Celebrating the people that make IWF great – John: I made a concerted effort within our remit to have every image and video I found of her online removed

Published:  Wed 31 Jul 2019

Having worked in images as a press photographer for most of my professional working life, I know how powerful they can be, what they convey and what emotions they can produce, both in a positive and negative way. Obviously, an image of a child laughing and playing in a park, for example, radiates joy and makes everyone who looks at it feel the same. However, an image of a child suffering sexual abuse, crying and the taking of innocence conveys the very opposite feelings to me, and I’d like to think to most people. 

But clearly not all. 

I wanted to work at the IWF after seeing a job vacancy in a local newspaper. The thought of being able to really make a difference to people’s lives, while working for a global leader in its field that was close to my home, really piqued my interest.
You do not need to be a tech genius or computer whizz to work here as we have constant training and working in such a small, tight-knit, co-operative team means there is always someone here who has the skills to assist. What you do need, however, is emotional resilience, an eye for detail and the empathy to reach out to the victims and help them in the best way possible by removing their images of abuse from the internet for good.

Being a parent of teenage children, I am only too aware of the pull that social media has for children – as well as the wider online world – and the dangers and pitfalls that can await them as well as the amazing experiences it can offer. The need for online safety education is so important which is why we work with our partners in the UK Safer Internet Centre to spread the online safety message.
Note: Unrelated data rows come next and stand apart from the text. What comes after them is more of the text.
(* ===== verification/PmFrame.v ===== *)
(** * What the library and the page code leave alone

    Message passing and channels never touch the CPU table, and allocator and
    page-table code never touch it either; what the process manager's
    handlers preserve is proved from these facts by [preserve]. *)

From S2P Require Import Prelude PhysMem MemMgr Paging CpuInfo Ipc Channel Pm PmProc.

(** The parts of the machine a program reads but library calls do not write. *)
Definition cpus_are (C : gmap Z cpu_info) (pool me : Z) (s : machine) : Prop :=
  m_cpus s = C /\ m_pool s = pool /\ m_self s = me.

Section Machine.
Context (C : gmap Z cpu_info) (pool me : Z).
Abbreviation keeps := (preserves (cpus_are C pool me)).

Lemma keeps_update_mem f : keeps (update_mem f).
Proof. by apply pres_modify. Qed.
Lemma keeps_recv v : keeps (modify (set_m_recv v)).
Proof. by apply pres_modify. Qed.
Lemma keeps_cnl v : keeps (modify (set_m_cnl v)).
Proof. by apply pres_modify. Qed.
Lemma keeps_world : keeps step_world.
Proof. intros s Hs. unfold step_world, post. by destruct (m_world s). Qed.
Lemma keeps_poll_step {A} n (try : M machine (option A)) : keeps try -> keeps (poll n try).
Proof.
  intros H. induction n as [|n IH]; cbn [poll]; (apply pres_bind; [done | intros [a|]]);
    [apply pres_ret | apply pres_stop | apply pres_ret |].
  apply pres_bind; [apply keeps_world | done].
Qed.
#[local] Hint Resolve keeps_update_mem keeps_recv keeps_cnl keeps_world : preserves.

Lemma keeps_poll_until {A} (try : M machine (option A)) : keeps try -> keeps (poll_until try).
Proof. intros H. apply pres_bind; [apply pres_gets | intros n; by apply keeps_poll_step]. Qed.

Lemma keeps_set_bit a i : keeps (set_bit a i).
Proof. unfold set_bit. preserve. Qed.
Lemma keeps_clear_bit a i : keeps (clear_bit a i).
Proof. unfold clear_bit. preserve. Qed.
Lemma keeps_check_bit a i : keeps (check_bit a i).
Proof. unfold check_bit. preserve. Qed.
#[local] Hint Resolve keeps_set_bit keeps_clear_bit keeps_check_bit : preserves.

Lemma keeps_msg_send to number data : keeps (msg_send to number data).
Proof. unfold msg_send. preserve. Qed.
Lemma keeps_msg_reply from to number data : keeps (msg_reply from to number data).
Proof. unfold msg_reply. preserve. Qed.
Lemma keeps_take_box i : keeps (take_box i).
Proof. unfold take_box. preserve. Qed.
#[local] Hint Resolve keeps_take_box : preserves.
Lemma keeps_scan_boxes n : keeps (scan_boxes n).
Proof. induction n; cbn [scan_boxes]; preserve. Qed.
#[local] Hint Resolve keeps_scan_boxes : preserves.
Lemma keeps_msg_receive from : keeps (msg_receive from).
Proof.
  assert (Hany : forall n, keeps (receive_any n)) by (intros n; unfold receive_any; preserve).
  assert (Hone : keeps (found ← take_box from; mret (if (found : bool) then Some from else None)))
    by preserve.
  unfold msg_receive. apply pres_bind; [apply pres_get | intros s]. cbn zeta.
  destruct (from =? ANY); by apply keeps_poll_until.
Qed.
Lemma keeps_first_ready n a i : keeps (first_ready n a i).
Proof. revert i. induction n; cbn [first_ready]; preserve. Qed.
#[local] Hint Resolve keeps_first_ready : preserves.
Lemma keeps_msg_check : keeps msg_check.
Proof.
  unfold msg_check. apply pres_bind; [apply pres_get | intros s]. destruct (negb _); [apply pres_ret |].
  cbn zeta. apply pres_bind; [apply keeps_poll_until; preserve | intros []]. preserve.
Qed.
Lemma keeps_cnl_send c : keeps (cnl_send c).
Proof. unfold cnl_send. preserve. Qed.
Lemma keeps_cnl_reply c v : keeps (cnl_reply c v).
Proof. unfold cnl_reply. preserve. Qed.
Lemma keeps_cnl_receive c : keeps (cnl_receive c).
Proof.
  unfold cnl_receive. destruct (c =? 0); [apply pres_stop |]. apply keeps_poll_until. preserve.
Qed.
Lemma keeps_scan_channels n : keeps (scan_channels n).
Proof. induction n; cbn [scan_channels]; preserve. Qed.
#[local] Hint Resolve keeps_scan_channels : preserves.
Lemma keeps_cnl_receive_any : keeps cnl_receive_any.
Proof.
  unfold cnl_receive_any. apply pres_bind; [apply pres_get | intros s].
  destruct (negb _); [apply pres_stop |]. apply keeps_poll_until. unfold channels_round. preserve.
Qed.
End Machine.
#[export] Hint Resolve keeps_update_mem keeps_msg_send keeps_msg_reply keeps_msg_receive
  keeps_msg_check keeps_cnl_send keeps_cnl_reply keeps_cnl_receive keeps_cnl_receive_any : preserves.

(** ** Handlers of the process manager

    A property of the VM records alone, kept by every update the handlers make. *)
Section Handlers.
Context (P : Z -> cpu_info -> Prop) (me : Z).

Definition all_cpus (s : pm_state) : Prop :=
  m_self (p_m s) = me /\ forall id, P id (cpu_at (p_m s) id).

Lemma pres_on_kmem {A} (m : M kmem A) : preserves all_cpus (on_kmem m).
Proof. apply (pres_zoom _ (fun _ => True)); [by intros s _; apply wlp_intro | done | done]. Qed.

Lemma pres_on_machine {A} (m : M machine A) :
  (forall C pool me, preserves (cpus_are C pool me) m) -> preserves all_cpus (on_machine m).
Proof.
  intros H s [Hme Hs]. apply post_zoom.
  eapply post_mono; [by apply (H (m_cpus (p_m s)) (m_pool (p_m s)) (m_self (p_m s))) |].
  intros a t _ (Hc & _ & Ht). split; [by rewrite <-Hme |]. intros id. unfold cpu_at. simpl. rewrite Hc. apply Hs.
Qed.

Lemma pres_set_cpu id f :
  (forall s, all_cpus s -> P id (f (cpu_at (p_m s) id))) -> preserves all_cpus (set_cpu id f).
Proof.
  intros H s Hs. split; [apply Hs |]. intros id'. unfold cpu_at. simpl. rewrite lookup_insert.
  case_decide as E; [subst id'; by apply H |]. apply Hs.
Qed.

Lemma pres_poke f : preserves all_cpus (poke f).
Proof. apply pres_on_machine. intros. apply keeps_update_mem. Qed.
End Handlers.

(** ** The handlers, one by one

    [P] is a property of CPU records that survives the updates of [vm_info]
    the handlers make.  The state of a VM changes only to [RUNNING] and
    [WAIT_CHLD], in fork and waitpid; lemmas about the other handlers do not
    use [Hstate], and only exit, waitpid and the entry of fork use [Hhas]. *)

Section Frame.
Context (P : Z -> cpu_info -> Prop) (me : Z).
Context (Hvm : forall id c v, P id c -> vm_state v = vm_state (vm_info c) -> P id (set_vm_info v c)).
Context (Hstate : forall id c v, P id c -> vm_state v = RUNNING \/ vm_state v = WAIT_CHLD ->
  P id (set_vm_info v c)).
Context (Hhas : forall id c b, P id c -> P id (set_vmm_has_vm b c)).
Abbreviation ok := (preserves (all_cpus P me)).

Lemma ok_has_vm id b : ok (set_cpu id (set_vmm_has_vm b)).
Proof. apply pres_set_cpu. intros s Hs. apply Hhas, Hs. Qed.
Lemma ok_set_vm id f : (forall v, vm_state (f v) = vm_state v) -> ok (set_vm id f).
Proof. intros Hf. apply pres_set_cpu. intros s Hs. apply Hvm; [apply Hs | apply Hf]. Qed.
Lemma ok_set_state id f :
  (forall v, vm_state (f v) = RUNNING \/ vm_state (f v) = WAIT_CHLD) -> ok (set_vm id f).
Proof. intros Hf. apply pres_set_cpu. intros s Hs. apply Hstate; [apply Hs | apply Hf]. Qed.
Lemma ok_args (f : pm_state -> pm_state) : (forall s, p_m (f s) = p_m s) -> ok (modify f).
Proof. intros H. apply pres_modify. intros s [Hme Hs]. split; [by rewrite H |]. intros id. rewrite H. apply Hs. Qed.

Ltac settle :=
  first [ apply pres_on_kmem | apply pres_poke | apply ok_has_vm
        | apply ok_set_vm; intros v; reflexivity
        | apply ok_set_state; intros v; (by left) || (by right)
        | apply ok_args; done
        | apply pres_on_machine; intros; eauto 2 with preserves nocore ].
#[local] Hint Extern 2 (preserves (all_cpus P me) (on_kmem _)) => settle : preserves.
#[local] Hint Extern 2 (preserves (all_cpus P me) (on_machine _)) => settle : preserves.
#[local] Hint Extern 2 (preserves (all_cpus P me) (poke _)) => settle : preserves.
#[local] Hint Extern 2 (preserves (all_cpus P me) (set_cpu _ _)) => settle : preserves.
#[local] Hint Extern 2 (preserves (all_cpus P me) (set_vm _ _)) => settle : preserves.
#[local] Hint Extern 2 (preserves (all_cpus P me) (modify _)) => settle : preserves.
#[local] Hint Extern 2 (preserves (all_cpus P me) (alloc_pages _)) => apply pres_on_kmem : preserves.
#[local] Hint Extern 2 (preserves (all_cpus P me) (free_pages _)) => apply pres_on_kmem : preserves.
#[local] Hint Extern 2 (preserves (all_cpus P me) (cpu _)) => apply pres_gets : preserves.
#[local] Hint Extern 2 (preserves (all_cpus P me) my_cpu) => apply pres_gets : preserves.
#[local] Hint Extern 2 (preserves (all_cpus P me) (deref _)) => apply pres_option : preserves.
Lemma ok_get_cpu_info id : ok (get_cpu_info id).
Proof. unfold get_cpu_info. preserve. Qed.
Lemma ok_virt2phys c va : ok (virt2phys c va).
Proof. unfold virt2phys. preserve. Qed.
#[local] Hint Resolve ok_get_cpu_info ok_virt2phys : preserves.

Lemma ok_ept_vm id a b c d e f g : ok (ept_vm id a b c d e f g).
Proof. unfold ept_vm. preserve. Qed.
Lemma ok_map_vm id a b c d e f : ok (map_vm id a b c d e f).
Proof. unfold map_vm. preserve. Qed.
#[local] Hint Resolve ok_ept_vm ok_map_vm : preserves.
Lemma ok_ept_page id a b c : ok (ept_page id a b c).
Proof. unfold ept_page. preserve. Qed.
#[local] Hint Resolve ok_ept_page : preserves.
Lemma ok_ept_section id x p : ok (ept_section id x p).
Proof. unfold ept_section. preserve. Qed.
Lemma ok_ept_fds id : ok (ept_fds id).
Proof. unfold ept_fds. preserve. Qed.
#[local] Hint Resolve ok_ept_section ok_ept_fds : preserves.
Lemma ok_ept_pmap id : ok (ept_pmap id).
Proof. unfold ept_pmap. preserve. Qed.

Lemma ok_shift n c k : ok (shift_channels n c k).
Proof. revert k. induction n; cbn [shift_channels]; preserve. Qed.
#[local] Hint Resolve ok_shift : preserves.
Lemma ok_remove_from_list js c ch b : ok (remove_from_list js c ch b).
Proof. revert b. induction js; intros b; cbn [remove_from_list]; preserve. Qed.
#[local] Hint Resolve ok_remove_from_list : preserves.
Lemma ok_remove_from_all js ch b : ok (remove_from_all js ch b).
Proof. revert b. induction js; intros b; cbn [remove_from_all]; preserve. Qed.
#[local] Hint Resolve ok_remove_from_all : preserves.
Lemma ok_remove_channel_list ch : ok (remove_channel_list ch).
Proof. unfold remove_channel_list. preserve. Qed.
Lemma ok_add_to_list l c ch : ok (add_to_list l c ch).
Proof. induction l; cbn [add_to_list]; preserve. Qed.
#[local] Hint Resolve ok_remove_channel_list ok_add_to_list : preserves.
Lemma ok_add_channel_list id ch : ok (add_channel_list id ch).
Proof. unfold add_channel_list. preserve. Qed.
#[local] Hint Resolve ok_add_channel_list : preserves.
Lemma ok_local_channel a b : ok (local_channel a b).
Proof. unfold local_channel. preserve. Qed.
Lemma ok_local_channel_close ch : ok (local_channel_close ch).
Proof. unfold local_channel_close. preserve. Qed.
#[local] Hint Resolve ok_local_channel ok_local_channel_close ok_ept_pmap : preserves.

Lemma ok_find_free_loop n i : ok (find_free_loop n i).
Proof. revert i. induction n; cbn [find_free_loop]; preserve. Qed.
#[local] Hint Resolve ok_find_free_loop : preserves.
Lemma ok_find_free_vm : ok find_free_vm.
Proof. unfold find_free_vm. preserve. Qed.
Lemma ok_copy_section x : ok (copy_section x).
Proof. unfold copy_section. preserve. Qed.
#[local] Hint Resolve ok_find_free_vm ok_copy_section : preserves.
Lemma ok_share_section x : ok (share_section x).
Proof. unfold share_section. preserve. Qed.
Lemma ok_fork_fds a b c : ok (fork_fds a b c).
Proof. unfold fork_fds. preserve. Qed.
#[local] Hint Resolve ok_share_section ok_fork_fds : preserves.
Lemma ok_fork_sections a b : ok (fork_sections a b).
Proof. unfold fork_sections. preserve. Qed.
Lemma ok_fork_stack a b c : ok (fork_stack a b c).
Proof. unfold fork_stack. preserve. Qed.
Lemma ok_fork_tables a b : ok (fork_tables a b).
Proof. unfold fork_tables. preserve. Qed.
Lemma ok_fork_regs a b c d e : ok (fork_regs a b c d e).
Proof. unfold fork_regs. preserve. Qed.
#[local] Hint Resolve ok_fork_sections ok_fork_stack ok_fork_tables ok_fork_regs : preserves.
Lemma ok_fork_vm a b c d : ok (fork_vm a b c d).
Proof. unfold fork_vm. preserve. Qed.
#[local] Hint Resolve ok_fork_vm : preserves.
Lemma ok_local_fork info a b : ok (local_fork info a b).
Proof. unfold local_fork. preserve. Qed.

Lemma ok_load_sections l id elf s : ok (load_sections l id elf s).
Proof. revert s. induction l; intros s; cbn [load_sections]; preserve. Qed.
Lemma ok_free_if p : ok (free_if p).
Proof. unfold free_if. preserve. Qed.
#[local] Hint Resolve ok_load_sections ok_free_if : preserves.
Lemma ok_load_elf id elf : ok (load_elf id elf).
Proof. unfold load_elf. preserve. Qed.
Lemma ok_str_copy a b : ok (str_copy a b).
Proof. unfold str_copy. preserve. Qed.
Lemma ok_str_len a : ok (str_len a).
Proof. unfold str_len. preserve. Qed.
#[local] Hint Resolve ok_load_elf ok_str_copy ok_str_len : preserves.
Lemma ok_save_args n c a i : ok (save_args n c a i).
Proof. revert i. induction n; intros i; cbn [save_args]; preserve. Qed.
Lemma ok_push_args l a b : ok (push_args l a b).
Proof. revert a b. induction l; intros x y; cbn [push_args]; preserve. Qed.
#[local] Hint Resolve ok_save_args ok_push_args : preserves.
Lemma ok_local_exec info a : ok (local_exec info a).
Proof. unfold local_exec. preserve. Qed.

Lemma ok_close_channel fd from : ok (close_channel fd from).
Proof. unfold close_channel. preserve. Qed.
#[local] Hint Resolve ok_close_channel : preserves.
Lemma ok_exit_release id : ok (exit_release id).
Proof. unfold exit_release. preserve. Qed.
#[local] Hint Resolve ok_exit_release : preserves.
Lemma ok_local_exit info st : ok (local_exit info st).
Proof. unfold local_exit. preserve. Qed.
Lemma ok_find_zombie l p : ok (find_zombie l p).
Proof. induction l; cbn [find_zombie]; preserve. Qed.
#[local] Hint Resolve ok_find_zombie : preserves.
Lemma ok_local_waitpid info w : ok (local_waitpid info w).
Proof. unfold local_waitpid. preserve. Qed.
#[local] Hint Resolve ok_local_fork ok_local_exec ok_local_exit ok_local_waitpid : preserves.
Lemma ok_reply_to a b c : ok (reply_to a b c).
Proof. unfold reply_to. preserve. Qed.
#[local] Hint Resolve ok_reply_to : preserves.
Lemma ok_pm_serve a : ok (pm_serve a).
Proof. unfold pm_serve. preserve. Qed.
#[local] Hint Resolve ok_pm_serve : preserves.
Lemma ok_pm_iteration : ok pm_iteration.
Proof. unfold pm_iteration. preserve. Qed.
Lemma ok_pm_start junk : ok (pm_start junk).
Proof. unfold pm_start, pm_init. preserve. Qed.
End Frame.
One of the best experiences in my role so far has been to identify a UK victim. She is now an adult but there are indecent self-generated images and videos of her on the internet which were taken at home when she was 16 years old. She came to us herself and we verified that the images were taken when she was under 18 – and therefore a child. The fact that the images were still online and in circulation and that she knows they are out there for anybody to see including potentially her family was causing her great distress and she was finding it difficult to move forward with her life. 

I made a concerted effort within our remit to have every image and video I found of her online removed. Of course, the internet being what it is, it’s very difficult to say they will never be online again but I was able to give her some comfort that there are people that care and will continue to care, which is why I love the job that I do.